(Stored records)
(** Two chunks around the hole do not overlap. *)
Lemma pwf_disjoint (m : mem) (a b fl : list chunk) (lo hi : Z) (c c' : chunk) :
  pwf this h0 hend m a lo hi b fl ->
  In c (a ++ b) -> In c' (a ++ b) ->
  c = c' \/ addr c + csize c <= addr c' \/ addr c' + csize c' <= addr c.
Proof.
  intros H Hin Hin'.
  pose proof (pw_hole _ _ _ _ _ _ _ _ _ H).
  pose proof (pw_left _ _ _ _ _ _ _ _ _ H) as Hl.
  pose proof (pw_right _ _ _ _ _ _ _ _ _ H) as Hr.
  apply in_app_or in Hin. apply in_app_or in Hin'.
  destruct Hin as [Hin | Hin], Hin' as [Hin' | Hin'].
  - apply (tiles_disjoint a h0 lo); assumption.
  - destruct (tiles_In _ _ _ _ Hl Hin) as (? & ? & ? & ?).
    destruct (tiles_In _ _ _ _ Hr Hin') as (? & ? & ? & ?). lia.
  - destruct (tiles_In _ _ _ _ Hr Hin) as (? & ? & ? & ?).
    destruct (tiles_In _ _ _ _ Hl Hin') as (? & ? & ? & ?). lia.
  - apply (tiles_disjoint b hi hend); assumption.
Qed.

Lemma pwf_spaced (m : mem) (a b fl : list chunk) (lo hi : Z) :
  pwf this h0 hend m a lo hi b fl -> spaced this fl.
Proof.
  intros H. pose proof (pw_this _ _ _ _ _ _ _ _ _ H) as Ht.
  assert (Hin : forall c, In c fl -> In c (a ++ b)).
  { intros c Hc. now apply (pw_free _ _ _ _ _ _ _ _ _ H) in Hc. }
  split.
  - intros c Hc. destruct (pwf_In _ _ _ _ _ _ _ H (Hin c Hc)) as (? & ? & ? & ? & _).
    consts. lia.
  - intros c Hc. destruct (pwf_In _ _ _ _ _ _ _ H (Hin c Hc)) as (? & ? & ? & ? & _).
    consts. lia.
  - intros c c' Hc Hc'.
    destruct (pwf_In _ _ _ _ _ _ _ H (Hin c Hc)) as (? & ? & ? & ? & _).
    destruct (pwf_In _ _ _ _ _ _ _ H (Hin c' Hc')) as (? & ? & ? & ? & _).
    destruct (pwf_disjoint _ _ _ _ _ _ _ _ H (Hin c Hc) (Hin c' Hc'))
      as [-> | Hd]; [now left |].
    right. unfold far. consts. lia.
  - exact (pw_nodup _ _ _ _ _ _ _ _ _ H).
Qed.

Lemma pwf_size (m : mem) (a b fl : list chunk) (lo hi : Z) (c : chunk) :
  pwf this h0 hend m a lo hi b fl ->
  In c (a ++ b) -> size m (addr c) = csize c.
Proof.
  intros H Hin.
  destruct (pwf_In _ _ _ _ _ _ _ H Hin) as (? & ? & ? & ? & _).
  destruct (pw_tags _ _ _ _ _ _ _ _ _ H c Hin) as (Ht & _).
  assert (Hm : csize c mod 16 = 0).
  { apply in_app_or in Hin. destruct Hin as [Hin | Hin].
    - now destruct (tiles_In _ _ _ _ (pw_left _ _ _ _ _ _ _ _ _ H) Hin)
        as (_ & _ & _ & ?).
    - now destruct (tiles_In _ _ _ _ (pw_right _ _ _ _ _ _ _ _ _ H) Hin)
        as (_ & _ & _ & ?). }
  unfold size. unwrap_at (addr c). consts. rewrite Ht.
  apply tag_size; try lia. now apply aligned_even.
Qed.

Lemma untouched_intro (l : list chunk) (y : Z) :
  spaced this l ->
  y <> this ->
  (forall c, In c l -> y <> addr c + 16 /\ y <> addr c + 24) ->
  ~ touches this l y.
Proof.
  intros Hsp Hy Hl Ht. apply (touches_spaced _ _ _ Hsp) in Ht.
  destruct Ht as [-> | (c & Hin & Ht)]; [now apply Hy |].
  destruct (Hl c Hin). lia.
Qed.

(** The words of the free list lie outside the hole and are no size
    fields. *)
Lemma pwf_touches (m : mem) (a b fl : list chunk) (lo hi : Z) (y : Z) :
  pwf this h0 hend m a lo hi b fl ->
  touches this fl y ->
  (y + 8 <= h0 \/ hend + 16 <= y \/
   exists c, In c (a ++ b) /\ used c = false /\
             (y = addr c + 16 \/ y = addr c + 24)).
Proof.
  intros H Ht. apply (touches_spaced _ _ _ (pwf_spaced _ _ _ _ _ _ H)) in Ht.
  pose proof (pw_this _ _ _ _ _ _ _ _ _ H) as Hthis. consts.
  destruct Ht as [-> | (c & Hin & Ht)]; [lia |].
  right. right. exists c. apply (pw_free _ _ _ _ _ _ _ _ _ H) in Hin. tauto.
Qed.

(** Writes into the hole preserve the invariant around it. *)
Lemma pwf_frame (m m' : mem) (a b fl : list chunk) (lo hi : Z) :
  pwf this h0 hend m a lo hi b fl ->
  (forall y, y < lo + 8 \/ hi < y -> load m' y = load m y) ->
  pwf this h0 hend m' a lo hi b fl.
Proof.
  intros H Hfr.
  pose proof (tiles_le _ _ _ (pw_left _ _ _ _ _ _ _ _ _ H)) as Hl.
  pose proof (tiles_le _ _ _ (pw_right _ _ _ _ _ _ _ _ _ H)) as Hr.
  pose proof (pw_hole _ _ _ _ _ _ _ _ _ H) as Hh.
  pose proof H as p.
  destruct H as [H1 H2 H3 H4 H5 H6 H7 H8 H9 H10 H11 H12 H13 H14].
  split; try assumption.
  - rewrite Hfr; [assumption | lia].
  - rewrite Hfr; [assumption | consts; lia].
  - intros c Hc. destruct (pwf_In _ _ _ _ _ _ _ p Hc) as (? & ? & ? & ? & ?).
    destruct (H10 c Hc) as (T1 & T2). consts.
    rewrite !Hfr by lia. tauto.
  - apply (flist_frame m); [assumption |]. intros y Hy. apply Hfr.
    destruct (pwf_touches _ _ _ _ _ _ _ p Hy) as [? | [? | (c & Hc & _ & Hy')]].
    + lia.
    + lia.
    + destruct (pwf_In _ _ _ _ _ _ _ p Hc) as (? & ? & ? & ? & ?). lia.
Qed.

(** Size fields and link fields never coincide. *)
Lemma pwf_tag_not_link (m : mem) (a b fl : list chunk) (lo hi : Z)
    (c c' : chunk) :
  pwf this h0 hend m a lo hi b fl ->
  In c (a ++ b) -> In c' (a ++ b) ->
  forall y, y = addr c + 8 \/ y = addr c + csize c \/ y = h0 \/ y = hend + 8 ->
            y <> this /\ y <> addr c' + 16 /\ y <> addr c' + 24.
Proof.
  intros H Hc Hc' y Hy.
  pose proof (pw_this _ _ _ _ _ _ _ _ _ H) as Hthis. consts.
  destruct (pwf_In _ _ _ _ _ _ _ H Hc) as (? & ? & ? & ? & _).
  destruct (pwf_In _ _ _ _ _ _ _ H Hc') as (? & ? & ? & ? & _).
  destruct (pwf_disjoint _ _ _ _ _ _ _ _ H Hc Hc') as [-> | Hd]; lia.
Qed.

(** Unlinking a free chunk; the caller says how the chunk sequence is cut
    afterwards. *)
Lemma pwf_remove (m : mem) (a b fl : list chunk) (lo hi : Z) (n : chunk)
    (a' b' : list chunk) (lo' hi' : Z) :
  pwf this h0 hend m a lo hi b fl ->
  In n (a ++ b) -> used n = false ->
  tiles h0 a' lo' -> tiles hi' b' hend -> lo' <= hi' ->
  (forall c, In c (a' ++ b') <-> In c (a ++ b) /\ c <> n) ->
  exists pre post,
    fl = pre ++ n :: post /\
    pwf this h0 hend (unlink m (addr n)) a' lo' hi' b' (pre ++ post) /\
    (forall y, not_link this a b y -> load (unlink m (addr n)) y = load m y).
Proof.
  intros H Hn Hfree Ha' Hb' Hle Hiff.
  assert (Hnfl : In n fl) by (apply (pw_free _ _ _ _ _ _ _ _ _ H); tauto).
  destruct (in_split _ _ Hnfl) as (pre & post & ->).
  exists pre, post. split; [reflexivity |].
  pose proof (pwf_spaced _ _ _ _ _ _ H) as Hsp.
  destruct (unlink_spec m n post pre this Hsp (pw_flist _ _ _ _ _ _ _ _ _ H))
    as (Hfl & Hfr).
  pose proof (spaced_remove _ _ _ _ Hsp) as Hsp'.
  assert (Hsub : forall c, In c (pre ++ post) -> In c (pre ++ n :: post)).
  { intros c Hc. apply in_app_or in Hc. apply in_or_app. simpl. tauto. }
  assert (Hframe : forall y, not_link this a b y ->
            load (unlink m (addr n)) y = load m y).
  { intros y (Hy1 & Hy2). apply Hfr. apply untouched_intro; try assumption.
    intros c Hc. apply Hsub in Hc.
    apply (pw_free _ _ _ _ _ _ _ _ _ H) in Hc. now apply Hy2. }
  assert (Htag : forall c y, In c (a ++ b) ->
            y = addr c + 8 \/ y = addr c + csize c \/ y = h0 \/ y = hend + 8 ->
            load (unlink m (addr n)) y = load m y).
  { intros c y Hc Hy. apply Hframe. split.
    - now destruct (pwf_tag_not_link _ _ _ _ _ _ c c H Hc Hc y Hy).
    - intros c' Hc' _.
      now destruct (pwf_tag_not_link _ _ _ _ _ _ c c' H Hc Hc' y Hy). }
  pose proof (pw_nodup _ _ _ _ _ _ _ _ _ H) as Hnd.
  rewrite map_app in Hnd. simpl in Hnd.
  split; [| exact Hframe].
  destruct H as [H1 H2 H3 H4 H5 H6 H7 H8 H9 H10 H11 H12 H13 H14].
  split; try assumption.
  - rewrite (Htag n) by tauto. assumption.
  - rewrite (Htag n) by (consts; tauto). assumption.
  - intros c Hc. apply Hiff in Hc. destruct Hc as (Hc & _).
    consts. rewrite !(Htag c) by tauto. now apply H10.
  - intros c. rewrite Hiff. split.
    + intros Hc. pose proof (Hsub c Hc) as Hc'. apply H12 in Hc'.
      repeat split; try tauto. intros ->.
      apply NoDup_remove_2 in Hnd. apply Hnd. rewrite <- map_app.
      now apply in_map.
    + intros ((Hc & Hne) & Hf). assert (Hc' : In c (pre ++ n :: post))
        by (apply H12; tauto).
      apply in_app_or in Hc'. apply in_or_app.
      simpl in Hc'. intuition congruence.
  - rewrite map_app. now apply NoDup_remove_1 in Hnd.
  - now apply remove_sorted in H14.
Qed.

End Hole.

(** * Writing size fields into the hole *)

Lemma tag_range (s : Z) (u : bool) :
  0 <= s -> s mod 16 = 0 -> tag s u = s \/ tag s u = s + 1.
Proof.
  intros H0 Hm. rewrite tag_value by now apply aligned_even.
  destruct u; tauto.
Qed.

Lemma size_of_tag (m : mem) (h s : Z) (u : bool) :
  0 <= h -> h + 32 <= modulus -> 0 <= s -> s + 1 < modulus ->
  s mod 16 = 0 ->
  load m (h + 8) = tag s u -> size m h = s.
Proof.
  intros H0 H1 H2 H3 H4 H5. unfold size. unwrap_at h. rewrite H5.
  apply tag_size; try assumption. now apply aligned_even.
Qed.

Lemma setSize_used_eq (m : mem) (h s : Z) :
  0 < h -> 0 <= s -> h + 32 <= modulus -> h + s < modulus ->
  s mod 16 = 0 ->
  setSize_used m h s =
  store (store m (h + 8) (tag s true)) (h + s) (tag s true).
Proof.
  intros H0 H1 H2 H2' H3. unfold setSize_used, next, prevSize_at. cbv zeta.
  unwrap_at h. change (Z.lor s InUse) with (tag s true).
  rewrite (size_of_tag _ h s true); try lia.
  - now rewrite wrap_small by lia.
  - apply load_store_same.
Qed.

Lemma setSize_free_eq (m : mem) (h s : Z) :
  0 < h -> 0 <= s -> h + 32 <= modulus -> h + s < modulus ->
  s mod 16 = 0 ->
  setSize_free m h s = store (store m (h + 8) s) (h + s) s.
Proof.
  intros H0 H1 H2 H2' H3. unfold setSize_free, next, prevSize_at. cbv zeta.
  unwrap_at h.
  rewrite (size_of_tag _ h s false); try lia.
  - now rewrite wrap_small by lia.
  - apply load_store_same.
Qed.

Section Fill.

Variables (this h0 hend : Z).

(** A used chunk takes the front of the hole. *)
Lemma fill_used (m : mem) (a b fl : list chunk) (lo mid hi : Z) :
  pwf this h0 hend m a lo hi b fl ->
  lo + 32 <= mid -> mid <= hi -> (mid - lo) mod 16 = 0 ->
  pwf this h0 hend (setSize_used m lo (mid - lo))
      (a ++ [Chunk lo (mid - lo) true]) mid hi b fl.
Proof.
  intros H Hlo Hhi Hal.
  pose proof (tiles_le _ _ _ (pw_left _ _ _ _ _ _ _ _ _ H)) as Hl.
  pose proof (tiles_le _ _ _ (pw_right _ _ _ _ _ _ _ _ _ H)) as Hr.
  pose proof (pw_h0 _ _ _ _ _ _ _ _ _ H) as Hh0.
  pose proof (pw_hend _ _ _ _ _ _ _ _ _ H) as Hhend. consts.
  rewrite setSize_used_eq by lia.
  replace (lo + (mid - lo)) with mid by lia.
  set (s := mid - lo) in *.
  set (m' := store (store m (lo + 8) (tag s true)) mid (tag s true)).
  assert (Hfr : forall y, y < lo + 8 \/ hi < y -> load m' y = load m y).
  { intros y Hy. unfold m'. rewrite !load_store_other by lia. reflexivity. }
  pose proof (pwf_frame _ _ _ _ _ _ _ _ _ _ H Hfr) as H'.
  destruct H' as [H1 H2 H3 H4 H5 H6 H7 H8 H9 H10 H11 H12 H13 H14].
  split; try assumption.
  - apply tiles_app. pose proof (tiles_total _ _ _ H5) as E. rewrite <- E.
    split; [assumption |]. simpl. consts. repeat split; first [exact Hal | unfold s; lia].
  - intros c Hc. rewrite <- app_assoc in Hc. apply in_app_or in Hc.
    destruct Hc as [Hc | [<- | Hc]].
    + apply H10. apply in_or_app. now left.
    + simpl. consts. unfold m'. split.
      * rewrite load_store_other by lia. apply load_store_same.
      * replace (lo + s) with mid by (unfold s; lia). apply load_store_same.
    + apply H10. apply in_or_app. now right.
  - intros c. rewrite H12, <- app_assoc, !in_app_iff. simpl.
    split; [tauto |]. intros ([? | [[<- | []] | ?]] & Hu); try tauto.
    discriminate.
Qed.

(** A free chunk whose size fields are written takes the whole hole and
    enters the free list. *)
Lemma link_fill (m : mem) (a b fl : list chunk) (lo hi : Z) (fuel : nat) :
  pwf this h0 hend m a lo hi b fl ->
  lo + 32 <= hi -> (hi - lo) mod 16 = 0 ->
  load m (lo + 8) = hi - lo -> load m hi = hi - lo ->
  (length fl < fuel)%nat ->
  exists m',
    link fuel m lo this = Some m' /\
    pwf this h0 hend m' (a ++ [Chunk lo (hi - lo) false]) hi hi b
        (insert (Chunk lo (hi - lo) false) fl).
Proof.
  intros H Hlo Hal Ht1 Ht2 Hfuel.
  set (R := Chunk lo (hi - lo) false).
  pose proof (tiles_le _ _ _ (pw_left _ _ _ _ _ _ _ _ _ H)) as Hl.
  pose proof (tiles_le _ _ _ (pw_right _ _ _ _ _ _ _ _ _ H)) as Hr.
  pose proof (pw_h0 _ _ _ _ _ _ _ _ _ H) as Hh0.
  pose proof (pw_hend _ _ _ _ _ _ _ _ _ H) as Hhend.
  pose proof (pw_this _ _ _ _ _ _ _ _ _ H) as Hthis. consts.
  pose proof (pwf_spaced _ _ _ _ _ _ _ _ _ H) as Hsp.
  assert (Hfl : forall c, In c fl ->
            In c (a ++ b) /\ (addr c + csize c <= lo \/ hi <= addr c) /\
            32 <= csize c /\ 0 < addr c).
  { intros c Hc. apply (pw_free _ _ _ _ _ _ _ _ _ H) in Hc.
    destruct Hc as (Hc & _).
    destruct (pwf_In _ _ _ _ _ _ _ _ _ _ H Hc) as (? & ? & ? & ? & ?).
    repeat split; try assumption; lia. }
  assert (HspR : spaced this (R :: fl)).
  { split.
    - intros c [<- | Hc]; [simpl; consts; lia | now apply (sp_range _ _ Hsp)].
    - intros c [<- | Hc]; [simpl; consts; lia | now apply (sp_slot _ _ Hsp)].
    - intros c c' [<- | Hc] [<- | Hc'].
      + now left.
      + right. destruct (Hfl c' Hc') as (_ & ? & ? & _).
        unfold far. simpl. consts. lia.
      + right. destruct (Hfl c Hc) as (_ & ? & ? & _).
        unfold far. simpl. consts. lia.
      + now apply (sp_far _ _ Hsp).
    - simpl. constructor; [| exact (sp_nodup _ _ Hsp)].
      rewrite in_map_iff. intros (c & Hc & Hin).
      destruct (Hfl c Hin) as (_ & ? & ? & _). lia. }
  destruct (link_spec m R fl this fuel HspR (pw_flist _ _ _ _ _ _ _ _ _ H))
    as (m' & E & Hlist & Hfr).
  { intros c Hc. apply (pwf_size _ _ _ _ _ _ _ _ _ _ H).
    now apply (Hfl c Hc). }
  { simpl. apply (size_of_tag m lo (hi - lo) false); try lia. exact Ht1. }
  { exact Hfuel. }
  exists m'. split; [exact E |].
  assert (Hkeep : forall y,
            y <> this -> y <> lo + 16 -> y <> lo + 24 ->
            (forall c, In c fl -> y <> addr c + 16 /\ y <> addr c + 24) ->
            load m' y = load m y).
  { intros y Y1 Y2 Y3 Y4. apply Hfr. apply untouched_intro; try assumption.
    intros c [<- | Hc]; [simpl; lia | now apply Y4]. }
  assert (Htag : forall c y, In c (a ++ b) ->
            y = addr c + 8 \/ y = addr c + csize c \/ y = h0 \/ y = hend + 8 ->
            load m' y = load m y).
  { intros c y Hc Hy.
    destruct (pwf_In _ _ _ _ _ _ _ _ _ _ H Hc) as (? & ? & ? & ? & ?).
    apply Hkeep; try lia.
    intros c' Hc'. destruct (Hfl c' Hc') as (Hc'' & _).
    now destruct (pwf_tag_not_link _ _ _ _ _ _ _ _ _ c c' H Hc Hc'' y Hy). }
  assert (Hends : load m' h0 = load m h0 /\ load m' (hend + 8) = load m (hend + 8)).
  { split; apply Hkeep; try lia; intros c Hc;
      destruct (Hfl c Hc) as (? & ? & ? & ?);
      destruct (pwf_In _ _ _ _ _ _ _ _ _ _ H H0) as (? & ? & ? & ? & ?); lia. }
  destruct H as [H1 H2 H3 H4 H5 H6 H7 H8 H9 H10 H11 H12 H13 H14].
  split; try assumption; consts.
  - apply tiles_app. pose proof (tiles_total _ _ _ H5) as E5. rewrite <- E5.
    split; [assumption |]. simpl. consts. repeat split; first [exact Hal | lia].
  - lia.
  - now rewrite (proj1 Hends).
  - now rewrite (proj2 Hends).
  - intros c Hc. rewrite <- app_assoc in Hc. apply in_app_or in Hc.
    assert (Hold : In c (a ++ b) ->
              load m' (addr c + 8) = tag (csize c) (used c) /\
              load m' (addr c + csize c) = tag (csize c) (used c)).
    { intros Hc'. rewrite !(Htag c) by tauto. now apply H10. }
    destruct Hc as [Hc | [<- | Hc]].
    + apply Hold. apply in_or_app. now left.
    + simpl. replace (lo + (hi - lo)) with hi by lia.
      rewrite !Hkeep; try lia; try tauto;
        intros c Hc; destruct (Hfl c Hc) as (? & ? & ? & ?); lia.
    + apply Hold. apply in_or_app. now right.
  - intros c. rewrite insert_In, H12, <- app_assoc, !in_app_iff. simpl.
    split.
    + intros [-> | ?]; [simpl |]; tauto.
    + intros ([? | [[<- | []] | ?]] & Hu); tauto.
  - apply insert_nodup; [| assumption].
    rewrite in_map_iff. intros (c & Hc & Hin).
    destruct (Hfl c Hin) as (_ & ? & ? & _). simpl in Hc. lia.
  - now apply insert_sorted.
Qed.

(WORK REQUEST)
Start with the line above that contains "rewrite <- E5." and stop after the line that contains "Hold. apply in_or_app. now right.". Output those lines exactly, and only those.

(RESPONSE TO THE EXERCISE)
  - apply tiles_app. pose proof (tiles_total _ _ _ H5) as E5. rewrite <- E5.
    split; [assumption |]. simpl. consts. repeat split; first [exact Hal | lia].
  - lia.
  - now rewrite (proj1 Hends).
  - now rewrite (proj2 Hends).
  - intros c Hc. rewrite <- app_assoc in Hc. apply in_app_or in Hc.
    assert (Hold : In c (a ++ b) ->
              load m' (addr c + 8) = tag (csize c) (used c) /\
              load m' (addr c + csize c) = tag (csize c) (used c)).
    { intros Hc'. rewrite !(Htag c) by tauto. now apply H10. }
    destruct Hc as [Hc | [<- | Hc]].
    + apply Hold. apply in_or_app. now left.
    + simpl. replace (lo + (hi - lo)) with hi by lia.
      rewrite !Hkeep; try lia; try tauto;
        intros c Hc; destruct (Hfl c Hc) as (? & ? & ? & ?); lia.
    + apply Hold. apply in_or_app. now right.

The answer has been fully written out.